Machine Learning代考-COMS 4771代写-Exam代写

COMS 4771002 (Fall 2017) Exam 1 October 19, 2017

Machine Learning代考 Please show all your work! Answers without supporting work will not be given credit. Write your answers in spaces provided.

Please show all your work! Answers without supporting work will not be given credit. Write your answers in spaces provided.

There are total thirteen pages including two blank pages at the end for scratch work. You have 1 hour and 15 minutes to complete this exam.

You may use any result from the lectures or the homeworks without proof.

Name & UNI:

1.(16 points) For each statement below state either True or Justify your answer by providing a short explanation/proof sketch (for true statements) or a counter example (for falsestatements). Machine Learning代考

(a) Bayes classifier (i.e. the optimal classifier) always yields zero classification error.

(b) Kernel regression with a box kernel typically yields a discontinuous predictor.

(c) If we train a Na¨ıve Bayes classifier using infinite training data that satisfies all of its modeling assumptions (e.g., features in the training data are independent given the class labels), then it will achieve zero training error over these training examples. Machine Learning代考

(d) Suppose you are given a dataset of cellular images from patients with and without cancer. If you are required to train a classifier that predicts the probability that the patient has cancer, you would prefer to use Decision trees over Logistic regression.

(e) Given a d × d symmetric positive semidefinite matrix A. The transformation ø : x ›→ x^TAx is a linear transformation.

(f) Ordinary Least Squares (OLS) regression is consistent. That is, as the number of samples approaches infinity, OLS error approaches the error of the optimal regressor.

(g) Consider the constraint optimization problem:

This optimization problem is equivalent to the following unconstraint optimization problem:

That is, the optimal solution to the given constraint optimization problem is equal to the optimal solution for the given unconstraint optimization problem.

(h) For any d ≥ 1, the unit L₀-ball in Rd, that is, the set {x ∈ Rd : ||x||₀ ≤ 1}, is not a convex set.

2.[Maximum Likelihood Estimation and beyond (13 points)]

Your friend gives you a coin with bias b (that is, tossing the coin turns ‘1’ with probability b, and turns ‘0’ with probability 1 − b). You make n independent tosses and get the observation sequence x₁, . . . , x_n ∈ {0, 1}.

(a)Youwant to estimate the coin’s What is the Maximum Likelihood Estimate (MLE) ˆb given the observations x₁, . . . , x_n?

(b)Isyour estimate from part (a) an unbiased estimator of b? Justify your answer. Machine Learning代考

(c)Derivea simple expression for the variance of this coin?

(d)Whatis the MLE for the coin’s variance?

(e)Your friend reveals to you that the coin was minted from a faulty press that biased it towards 1. Supposethe model for the faulty bias is given by the following distribution:

Having this extra knowledge, what is the best estimate for the coin’s bias b given the observation sequence?

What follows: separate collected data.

Definition print_qvalue (qvalue : Z) : result text :=
  assert: qvalue <=? 1000 ;;
  if qvalue =? 1000 then Ok (str ";q=1") else ds ← qvalue_loop 3 100 qvalue; Ok (str ";q=0" ++ ds).

Definition print_AcceptValue (v : AcceptValue) : result text :=
  q ← (if av_qvalue v =? no_qvalue then Ok [] else print_qvalue (av_qvalue v));
  Ok ((if bool_decide (av_value v = []) then str "*" else av_value v) ++ q).

Definition print_AcceptList (l : list AcceptValue) : result text :=
  assert: negb (bool_decide (length l = 0%nat)) ;; print_list print_AcceptValue comma l.

Definition print_AcceptValueWithParameters (v : AcceptValueWithParameters) : result text :=
  assert: negb (bool_decide (ap_value v = [])) ;;
  ps ← print_required (str ";") true (ap_parameters v);
  q ← (if ap_qvalue v =? no_qvalue then assert: bool_decide (ap_acceptParams v = []) ;; Ok []
       else q ← print_qvalue (ap_qvalue v); os ← print_optional (ap_acceptParams v); Ok (q ++ os));
  Ok (ap_value v ++ ps ++ q).

Definition print_AcceptListWithParameters (l : list AcceptValueWithParameters) : result text :=
  assert: negb (bool_decide (length l = 0%nat)) ;; print_list print_AcceptValueWithParameters comma l.

(** ** Messages *)

(** A date as the library prints it; [None] is [not_a_date_time]. *)
Definition ptime : Type := option text.

(** Of a URI, what the request line looks at; [uri_text] and [uri_authority] are what [uri.h] prints. *)
Record URI := mkURI {
  uri_text : text;
  uri_authority : text;
  uri_scheme : bool;
  uri_host : bool;
  uri_query : bool;
  uri_fragment : bool;
  uri_segments : list text;
}.

Definition path_isEmpty (segments : list text) : bool := match segments with [] => true | [s] => bool_decide (s = []) | _ => false end.
Definition path_isAbsolute (segments : list text) : bool := match segments with s :: _ :: _ => bool_decide (s = []) | _ => false end.
Definition uri_defined (u : URI) : bool :=
  uri_scheme u || uri_host u || negb (path_isEmpty (uri_segments u)) || uri_query u || uri_fragment u.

That is, compute: arg max_b P [b | x₁, . . . , x_n].

3.[AnalyzingClassifter Performance (6 points)] Consider the plot below showing training and test set accuracy curves for decision trees of different sizes, using the same set of training data to train each tree.

(a)What is the most likely correspondence between the training and test curves, and the curves marked‘A’ and ‘B’ in the figure? Machine Learning代考

(b)Describein one sentence how the training data curve will change if the number of training examples approaches infifinity.

(c)How will the test data curve change under the same condition as in part ii (ie, for the case when number of training examples approachesinfinity)?

4. [Linear Classiftcation]

(a)(3 points) The figure below depicts the decision boundaries of three linear classifiers (labeled A, B, and C) and the locations of labeled training data of n points (positive points are circles, negative points aretriangles).

Consider the following algorithms for learning linear classifiers which could have produced the depicted classifiers given the depicted training data:

i.ThePerceptron (making one pass over the training data, e., T = n).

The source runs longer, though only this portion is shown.